[[ Data under study open ]]
(** Every word of [s.split()] is non-empty and free of whitespace. *)
Lemma split_words s : Forall wordlike (Py.split s).
Proof. apply split_ws_aux_words. reflexivity. Qed.

Lemma split_ws_aux_read w : forall cur l,
  nonspace w ->
  Py.split_ws_aux cur (w ++ l) = Py.split_ws_aux (rev w ++ cur) l.
Proof.
  induction w as [|c w IH]; intros cur l Hw; [reflexivity|].
  unfold nonspace in Hw. cbn [forallb] in Hw.
  apply andb_prop in Hw as [Hc Hw]. apply negb_true_iff in Hc.
  cbn [app Py.split_ws_aux]. rewrite Hc, IH by exact Hw.
  cbn [rev]. rewrite <- app_assoc. reflexivity.
Qed.

Lemma split_ws_aux_read_all w cur :
  nonspace w -> Py.split_ws_aux cur w = Py.split_ws_aux (rev w ++ cur) [].
Proof.
  intros Hw. rewrite <- (app_nil_r w) at 1. apply split_ws_aux_read.
  exact Hw.
Qed.

Lemma chars_join_cons w w' ws :
  Py.chars (Py.join " " (w :: w' :: ws))
  = (Py.chars w ++ " "%char :: Py.chars (Py.join " " (w' :: ws)))%list.
Proof.
  unfold Py.join. cbn [String.concat]. rewrite !chars_app. reflexivity.
Qed.

(** Reading the join of words followed by more characters of the last
    word. *)
Lemma split_join_suffix ws : forall suffix,
  Forall wordlike ws -> ws <> [] -> nonspace suffix ->
  Py.split_ws_aux [] (Py.chars (Py.join " " ws) ++ suffix)
  = (removelast ws ++ [(List.last ws "" ++ Py.str suffix)%string])%list.
Proof.
  induction ws as [|w ws IH]; intros suffix Hws Hne Hs; [contradiction|].
  inversion Hws as [|? ? [Hw1 Hw2] Hws']; subst.
  destruct ws as [|w' ws].
  - unfold Py.join. cbn [String.concat removelast List.last app].
    rewrite split_ws_aux_read by exact Hw2. rewrite app_nil_r.
    rewrite split_ws_aux_read_all by exact Hs. cbn [Py.split_ws_aux].
    destruct (rev suffix ++ rev (Py.chars w))%list eqn:E.
    + apply app_eq_nil in E as [_ E]. exfalso. apply Hw1.
      rewrite <- (rev_involutive (Py.chars w)), E. reflexivity.
    + rewrite <- E, <- rev_app_distr, rev_involutive.
      f_equal. rewrite <- (str_chars (w ++ Py.str suffix)).
      rewrite chars_app, chars_str. reflexivity.
  - rewrite chars_join_cons, <- app_assoc.
    rewrite split_ws_aux_read by exact Hw2. rewrite app_nil_r.
    cbn [app Py.split_ws_aux].
    change (Py.isspace_char " ") with true. cbv iota.
    destruct (rev (Py.chars w)) eqn:E.
    + exfalso. apply Hw1. rewrite <- (rev_involutive (Py.chars w)), E.
      reflexivity.
    + rewrite <- E, rev_involutive, str_chars.
      rewrite IH by (assumption || discriminate). reflexivity.
Qed.
(** [s.includes(pat)] *)
Fixpoint includes (s pat : string) : bool :=
  String.prefix pat s ||
  match s with
  | EmptyString => false
  | String _ rest => includes rest pat
  end.

Definition lower_ascii (c : ascii) : ascii :=
  let n := nat_of_ascii c in
  if (65 <=? n)%nat && (n <=? 90)%nat then ascii_of_nat (n + 32) else c.

(** [s.toLowerCase()], on the ASCII letters.  No character outside ASCII
    lower-cases to one of [h], [t], [p], [s], so the comparison of the result
    with "http" and "https" below is the one JavaScript makes. *)
Fixpoint toLowerCase (s : string) : string :=
  match s with
  | EmptyString => EmptyString
  | String c rest => String (lower_ascii c) (toLowerCase rest)
  end.

(** The double quote character, for template literals that contain it. *)
Definition dquote : string := String (ascii_of_nat 34) EmptyString.

(** [a || b] on strings: the empty string is falsy. *)
Definition or_else (a b : string) : string :=
  if String.eqb a "" then b else a.

(** A thrown value: [Some m] is an [Error] with message [m], [None] any
    other value. *)
Definition error : Type := option string.

(** The result of a settled promise. *)
Inductive settled (A : Type) : Type :=
| resolved (v : A)
| rejected (e : error).
Arguments resolved {A} v.
Arguments rejected {A} e.

(** A promise, by the way it settles: [t] is the time in milliseconds between
    its creation and its settlement; [Never] stays pending for ever. *)
Inductive promise (A : Type) : Type :=
| Fulfils (t : nat) (v : A)
| Rejects (t : nat) (e : error)
| Never.
Arguments Fulfils {A} t v.
Arguments Rejects {A} t e.
Arguments Never {A}.

Definition delay {A} (d : nat) (p : promise A) : promise A :=
  match p with
  | Fulfils t v => Fulfils (d + t) v
  | Rejects t e => Rejects (d + t) e
  | Never => Never
  end.

(** [const v = await p; k v] inside an [async] function. *)
Definition await {A B} (p : promise A) (k : A -> promise B) : promise B :=
  match p with
  | Fulfils t v => delay t (k v)
  | Rejects t e => Rejects t e
  | Never => Never
  end.

(** [p.catch(h)], and [try { return await p } catch (e) { return h e }]. *)
Definition catch {A} (p : promise A) (h : error -> A) : promise A :=
  match p with
  | Rejects t e => Fulfils t (h e)
  | _ => p
  end.

(** Earliest rejection among [ps], the first of the list on a tie. *)
Fixpoint first_rejection {A} (ps : list (promise A)) : option (nat * error) :=
  match ps with
  | [] => None
  | p :: rest =>
      match p, first_rejection rest with
      | Rejects t e, Some (t', e') =>
          if (t <=? t')%nat then Some (t, e) else Some (t', e')
      | Rejects t e, None => Some (t, e)
      | _, r => r
      end
  end.

(** All of [ps] fulfil: the values in order and the latest time. *)
Fixpoint all_fulfilled {A} (ps : list (promise A)) : option (nat * list A) :=
  match ps with
  | [] => Some (0, [])
  | Fulfils t v :: rest =>
      match all_fulfilled rest with
      | Some (t', vs) => Some (Nat.max t t', v :: vs)
      | None => None
      end
  | _ :: _ => None
  end.

(** [Promise.all(ps)]: rejects as soon as one element rejects, fulfils once
    all have, stays pending otherwise. *)
Definition Promise_all {A} (ps : list (promise A)) : promise (list A) :=
  match first_rejection ps with
  | Some (t, e) => Rejects t e
  | None =>
      match all_fulfilled ps with
      | Some (t, vs) => Fulfils t vs
      | None => Never
      end
  end.

(** The promise that settles as [r] after [t] milliseconds. *)
Definition settle_at {A} (t : nat) (r : settled A) : promise A :=
  match r with
  | resolved v => Fulfils t v
  | rejected e => Rejects t e
  end.

(** The list a settled fetch leaves behind a [.catch(() => [])]. *)
Definition or_empty {A} (r : settled (list A)) : list A :=
  match r with
  | resolved v => v
  | rejected _ => []
  end.

Definition rejectsb {A} (p : promise A) : bool :=
  match p with Rejects _ _ => true | _ => false end.

Definition fulfilsb {A} (p : promise A) : bool :=
  match p with Fulfils _ _ => true | _ => false end.

(** [wrapped] is [raw] with every rejection turned into [default]. *)
Definition collapses {A} (default : A) (raw wrapped : promise A) : Prop :=
  match raw with
  | Rejects t _ => wrapped = Fulfils t default
  | Fulfils t v => wrapped = Fulfils t v
  | Never => wrapped = Never
  end.

(** [Promise.all([pa, pb])] on a pair of promises of different types. *)
Definition Promise_all2 {A B} (pa : promise A) (pb : promise B)
  : promise (A * B) :=
  match pa, pb with
  | Rejects t e, Rejects t' e' =>
      if (t <=? t')%nat then Rejects t e else Rejects t' e'
  | Rejects t e, _ => Rejects t e
  | _, Rejects t' e' => Rejects t' e'
  | Fulfils t a, Fulfils t' b => Fulfils (Nat.max t t') (a, b)
  | _, _ => Never
  end.

End Js.

(** ** Data model *)

(** [LogMessage] of [services/frpcManager]. *)
Record LogMessage : Type := {
  tunnel_id : Z;
  message : string;
  timestamp : string;
}.

(** [Tunnel] of [services/api], with the fields the coordinator reads.  The
    declaration is not part of these sources; [type] is optional because the
    code reads it through [?.]. *)
Module Api.
Record Tunnel : Type := {
  id : Z;
  name : string;
  type : option string;
  dorp : string;
}.
End Api.

(** [CustomTunnel] of [services/customTunnelService]: only its [id] is read
    here. *)
Module Custom.
Record CustomTunnel : Type := {
  id : Z;
}.
End Custom.

(** [UnifiedTunnel] of [TunnelList/types]. *)
Inductive UnifiedTunnel : Type :=
| api (data : Api.Tunnel)
| custom (data : Custom.CustomTunnel).

(** The key of a tunnel in [runningTunnels]: [`api_${id}`] or
    [`custom_${id}`]. *)
Definition tunnelKey (tunnel : UnifiedTunnel) : string :=
  match tunnel with
  | api data => "api_" +:+ pretty (Api.id data)
  | custom data => "custom_" +:+ pretty (Custom.id data)
  end.

(** ** services/logStore *)

Module LogStore.

Definition maxLogs : nat := 5000.

(** [logs.slice(-n)] for a positive [n]: the last [n] elements. *)
Definition slice_last (n : nat) (logs : list LogMessage) : list LogMessage :=
  drop (length logs - n) logs.

Definition trimLogs (logs : list LogMessage) : list LogMessage :=
  if (maxLogs <? length logs)%nat then slice_last maxLogs logs else logs.

(** [addLog], and the callback of [startListening]: push, trim; the
    notification of the listeners is the caller's next step. *)
Definition addLog (logs : list LogMessage) (log : LogMessage) : list LogMessage :=
  trimLogs (logs ++ [log]).

Definition clearLogs (logs : list LogMessage) : list LogMessage := [].

(** Operations on the store, for statements about sequences of them. *)
Inductive op : Type :=
| Add (log : LogMessage)
| Clear.

Definition apply (logs : list LogMessage) (o : op) : list LogMessage :=
  match o with
  | Add log => addLog logs log
  | Clear => clearLogs logs
  end.

End LogStore.

(** ** services/frpcManager *)

Module FrpcManager.

Import Js.

(** The replies of the native layer to [invoke]. *)
Record Native : Type := {
  is_frpc_running : Z -> promise bool;
  get_running_tunnels : promise (list Z);
  resolve_domain_to_ip : string -> promise (option string);
  stop_frpc : Z -> promise string;
}.

Definition stopTunnel (native : Native) (tunnelId : Z) : promise string :=
  stop_frpc native tunnelId.

Definition isTunnelRunning (native : Native) (tunnelId : Z) : promise bool :=
  catch (is_frpc_running native tunnelId) (fun _ => false).

Definition getRunningTunnels (native : Native) : promise (list Z) :=
  catch (get_running_tunnels native) (fun _ => []).

Definition resolveDomainToIp (native : Native) (domain : string)
  : promise (option string) :=
  catch (resolve_domain_to_ip native domain) (fun _ => None).

End FrpcManager.

(** ** TunnelList/hooks/useTunnelList *)

Module TunnelList.

Import Js.

(** What the outside world answers during one call. *)
Record Env : Type := {
  fetchTunnels : promise (list Api.Tunnel);
  getCustomTunnels : promise (list Custom.CustomTunnel);
  native : FrpcManager.Native;
  isCustomTunnelRunning : Z -> promise bool;
}.

(** The state the hook owns, and [tunnelListCache.tunnels]. *)
Record State : Type := {
  tunnels : list UnifiedTunnel;
  loading : bool;
  error : string;
  runningTunnels : gset string;
  cache_tunnels : list Api.Tunnel;
}.

Definition setTunnels (v : list UnifiedTunnel) (s : State) : State :=
  {| tunnels := v; loading := loading s; error := error s;
     runningTunnels := runningTunnels s; cache_tunnels := cache_tunnels s |}.

Definition setLoading (v : bool) (s : State) : State :=
  {| tunnels := tunnels s; loading := v; error := error s;
     runningTunnels := runningTunnels s; cache_tunnels := cache_tunnels s |}.

Definition setError (v : string) (s : State) : State :=
  {| tunnels := tunnels s; loading := loading s; error := v;
     runningTunnels := runningTunnels s; cache_tunnels := cache_tunnels s |}.

Definition setRunningTunnels (v : gset string) (s : State) : State :=
  {| tunnels := tunnels s; loading := loading s; error := error s;
     runningTunnels := v; cache_tunnels := cache_tunnels s |}.

Definition setCache (v : list Api.Tunnel) (s : State) : State :=
  {| tunnels := tunnels s; loading := loading s; error := error s;
     runningTunnels := runningTunnels s; cache_tunnels := v |}.

(** How a call of one of the hook's [async] functions ends: it returns at
    time [t] leaving state [s], it rejects (nothing catches it), or it stays
    suspended at an [await] with the state written so far. *)
Inductive outcome : Type :=
| Completed (t : nat) (s : State)
| Failed (t : nat) (s : State) (e : Js.error)
| Suspended (s : State).

(** [withTimeout] of [loadTunnels].  The query is issued before
    [setTimeout] is called, so when the promise and the timer are due at the
    same millisecond the promise settles first: its [then] clears the timer
    and its value is kept. *)
Definition withTimeout (p : promise bool) (timeoutMs : nat) : promise bool :=
  match p with
  | Fulfils t v =>
      if (t <=? timeoutMs)%nat then Fulfils t v else Fulfils timeoutMs false
  | Rejects t _ =>
      if (t <=? timeoutMs)%nat then Fulfils t false else Fulfils timeoutMs false
  | Never => Fulfils timeoutMs false
  end.

(** The status query of one tunnel, by kind. *)
Definition isRunning (env : Env) (tunnel : UnifiedTunnel) : promise bool :=
  match tunnel with
  | api data => FrpcManager.isTunnelRunning (native env) (Api.id data)
  | custom data => isCustomTunnelRunning env (Custom.id data)
  end.

(** The arrow mapped over [allTunnels] in [loadTunnels]: the key it adds to
    [running], if any. *)
Definition guardedQuery (env : Env) (tunnel : UnifiedTunnel)
  : promise (option string) :=
  await (withTimeout (isRunning env tunnel) 3000)
    (fun r => Fulfils 0 (if r then Some (tunnelKey tunnel) else None)).

Definition collect (added : list (option string)) : gset string :=
  fold_left
    (fun running k =>
       match k with Some key => {[key]} ∪ running | None => running end)
    added ∅.

(** The [catch] and [finally] blocks of [loadTunnels]. *)
Definition onLoadError (t : nat) (s : State) (err : Js.error) : outcome :=
  let message :=
    match err with Some m => m | None => "获取隧道列表失败" end in
  let s' :=
    if includes message "登录" || includes message "token"
       || includes message "令牌"
    then setError message s else s in
  Completed t (setLoading false s').

Definition loadTunnels (env : Env) (s : State) : outcome :=
  let s1 := setError "" (setLoading true s) in
  match Promise_all2 (catch (fetchTunnels env) (fun _ => []))
                     (catch (getCustomTunnels env) (fun _ => [])) with
  | Never => Suspended s1
  | Rejects t e => onLoadError t s1 e
  | Fulfils t (apiTunnels, customTunnels) =>
      let allTunnels := (map api apiTunnels ++ map custom customTunnels)%list in
      let s2 := setLoading false (setCache apiTunnels (setTunnels allTunnels s1)) in
      match Promise_all (map (guardedQuery env) allTunnels) with
      | Never => Suspended s2
      | Rejects t' e => onLoadError (t + t') s2 e
      | Fulfils t' added =>
          Completed (t + t') (setLoading false (setRunningTunnels (collect added) s2))
      end
  end.

(** The loop shared by [checkRunningStatus] and the listener of
    "tunnel-auto-restarted": one query after the other, each awaited. *)
Fixpoint pollEach (env : Env) (todo : list UnifiedTunnel) (running : gset string)
  : promise (gset string) :=
  match todo with
  | [] => Fulfils 0 running
  | tunnel :: rest =>
      await (isRunning env tunnel)
        (fun r =>
           pollEach env rest
             (if r then {[tunnelKey tunnel]} ∪ running else running))
  end.

Definition checkRunningStatus (env : Env) (s : State) : outcome :=
  match pollEach env (tunnels s) ∅ with
  | Fulfils t running => Completed t (setRunningTunnels running s)
  | Rejects t e => Failed t s e
  | Never => Suspended s
  end.

Definition pollIntervalMs : nat := 5000.

(** One tick of the interval effect: no timer exists while the catalog is
    empty. *)
Definition periodicPass (env : Env) (s : State) : option outcome :=
  match tunnels s with
  | [] => None
  | _ :: _ => Some (checkRunningStatus env s)
  end.

End TunnelList.

(** ** App/hooks/useTunnelNotifications *)

Module Notifications.

Import Js.

Definition marker_launched : string := "frpc 进程已启动".
Definition marker_success : string := "映射启动成功".
Definition marker_failed : string := "启动失败".
Definition tag_launcher : string := "[ChmlFrpLauncher]".
Definition tag_started : string := "启动成功".

(** [tunnelCacheRef.current] *)
Record Cache : Type := {
  updatedAt : Z;
  data : gmap Z Api.Tunnel;
}.

(** The refs of the hook. *)
Record Refs : Type := {
  processedLogsCount : nat;
  notifiedSuccess : gset Z;
  notifiedError : gset Z;
  successLogAdded : gset Z;
  tunnelCache : Cache;
}.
[[ Data under study closed ]]
> What is being asked: The required output is the stretch of entries above from the line containing "Module TunnelList." through the line containing "(** [withTimeout] of", reproduced exactly.

> Solution to the exercise:
Module TunnelList.

Import Js.

(** What the outside world answers during one call. *)
Record Env : Type := {
  fetchTunnels : promise (list Api.Tunnel);
  getCustomTunnels : promise (list Custom.CustomTunnel);
  native : FrpcManager.Native;
  isCustomTunnelRunning : Z -> promise bool;
}.

(** The state the hook owns, and [tunnelListCache.tunnels]. *)
Record State : Type := {
  tunnels : list UnifiedTunnel;
  loading : bool;
  error : string;
  runningTunnels : gset string;
  cache_tunnels : list Api.Tunnel;
}.

Definition setTunnels (v : list UnifiedTunnel) (s : State) : State :=
  {| tunnels := v; loading := loading s; error := error s;
     runningTunnels := runningTunnels s; cache_tunnels := cache_tunnels s |}.

Definition setLoading (v : bool) (s : State) : State :=
  {| tunnels := tunnels s; loading := v; error := error s;
     runningTunnels := runningTunnels s; cache_tunnels := cache_tunnels s |}.

Definition setError (v : string) (s : State) : State :=
  {| tunnels := tunnels s; loading := loading s; error := v;
     runningTunnels := runningTunnels s; cache_tunnels := cache_tunnels s |}.

Definition setRunningTunnels (v : gset string) (s : State) : State :=
  {| tunnels := tunnels s; loading := loading s; error := error s;
     runningTunnels := v; cache_tunnels := cache_tunnels s |}.

Definition setCache (v : list Api.Tunnel) (s : State) : State :=
  {| tunnels := tunnels s; loading := loading s; error := error s;
     runningTunnels := runningTunnels s; cache_tunnels := v |}.

(** How a call of one of the hook's [async] functions ends: it returns at
    time [t] leaving state [s], it rejects (nothing catches it), or it stays
    suspended at an [await] with the state written so far. *)
Inductive outcome : Type :=
| Completed (t : nat) (s : State)
| Failed (t : nat) (s : State) (e : Js.error)
| Suspended (s : State).

(** [withTimeout] of [loadTunnels].  The query is issued before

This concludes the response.